When you’re young you won’t have a choice. I’ll make you watch it and tell you all about how we loved you and celebrated you before we met you. That we have amazing friends who were so excited to meet you they would sing “happy birthday” to you when you weren’t even there. That I redecorated the cake three times to try to make it perfect for a tiny stranger who will never see it in person (you will get to eat some of it because the mini part from the top is in our freezer and I think when you come home I’ll let you do whatever you want and eat all the sugar we have in the house because you’re so cute).

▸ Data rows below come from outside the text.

(** X10 at [scan_fails]: the second of three scans fails, the third
    path is not scanned and [testEcosystem] throws the plugin's
    error. *)
Lemma scan_failure_propagates_witness :
  scan_calls (events_since (start scan_fails)
                (test_scan ["./a"; "./b"; "./c"] scan_fails).2.2)
    !! 1%nat = Some failed_scan /\
  (testEcosystem config World plugin_scan display_text makeRequest_TestResult
                 JSON_stringify docker ["./a"; "./b"; "./c"] options
                 (start scan_fails)).1 = Throw (new_Error "image not found") /\
  length (scan_calls (events_since (start scan_fails)
                        (test_scan ["./a"; "./b"; "./c"] scan_fails).2.2))
    = 2%nat.
Proof.
  assert (H1 : scan_calls (events_since (start scan_fails)
                             (test_scan ["./a"; "./b"; "./c"] scan_fails).2.2)
                 !! 1%nat = Some failed_scan) by reflexivity.
  pose proof (scan_failure_propagates config plugin_scan display_text
                makeRequest_TestResult
                makeRequest_MonitorDependenciesResponse JSON_stringify
                docker options) as [Htest _].
  destruct (Htest ["./a"; "./b"; "./c"] (start scan_fails) 1%nat failed_scan
                  (new_Error "image not found") H1 eq_refl)
    as (Hthrow & Hlen & _).
  split; [exact H1|]. split; [exact (f_equal fst Hthrow)|exact Hlen].
Defined.



End MoreScripted.

(** ** The options object *)

Section OptionsObject.

Context (config : Config) {World : Type}
        (plugin_scan :
           Ecosystem -> Options -> World -> Heap ->
           Res PluginResponse * (World * Heap))
        (makeRequest_MonitorDependenciesResponse :
           Payload -> World -> Res MonitorDependenciesResponse * World).
Variables (ecosystem : Ecosystem) (options : Options).

(** The options object after the paths [done]. *)
Definition options_after (done : list string) : Options :=
  from_option (fun path => set_path path options) options (list.last done).

Lemma options_path_step announce done x s :
  f_options s.1 = options_after done ->
  match scan_body plugin_scan ecosystem announce x s with
  | (Ok _, s') => f_options s'.1 = options_after (done ++ [x])
  | (Throw e, s') => f_options s'.1 = set_path x options
  end.
Proof.
  intros Hopts. destruct s as [f st]; cbn [fst snd] in *.
  assert (Hset : set_path x (f_options f) = set_path x options).
  { rewrite Hopts. unfold options_after. by destruct (list.last done). }
  unfold options_after. rewrite last_snoc. cbn.
  destruct announce;
    unfold scan_body, scan_step, bind, local, global, modify, gets, scan,
      spinner, log; cbn;
    by destruct (plugin_scan ecosystem _ _ _) as [[resp|err] [w h]].
Qed.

When you’re older, you can choose how often you want to read these few blog posts, look through our hundreds of emails in the folder labeled “Adoption”, hear the story of how we found you and traveled to meet you and bring you home, and watch your birthday video (Ashley, does that exist or no?? It’s just that I keep referencing it and maybe the video is irrelevant . . .). Maybe you won’t care much about it, but maybe it will help the tiniest bit for you to know that you are valued and wanted. We know we can’t do anything about your first few months on earth but we can give you a family now. Adopted or biological, young or old, we all need one.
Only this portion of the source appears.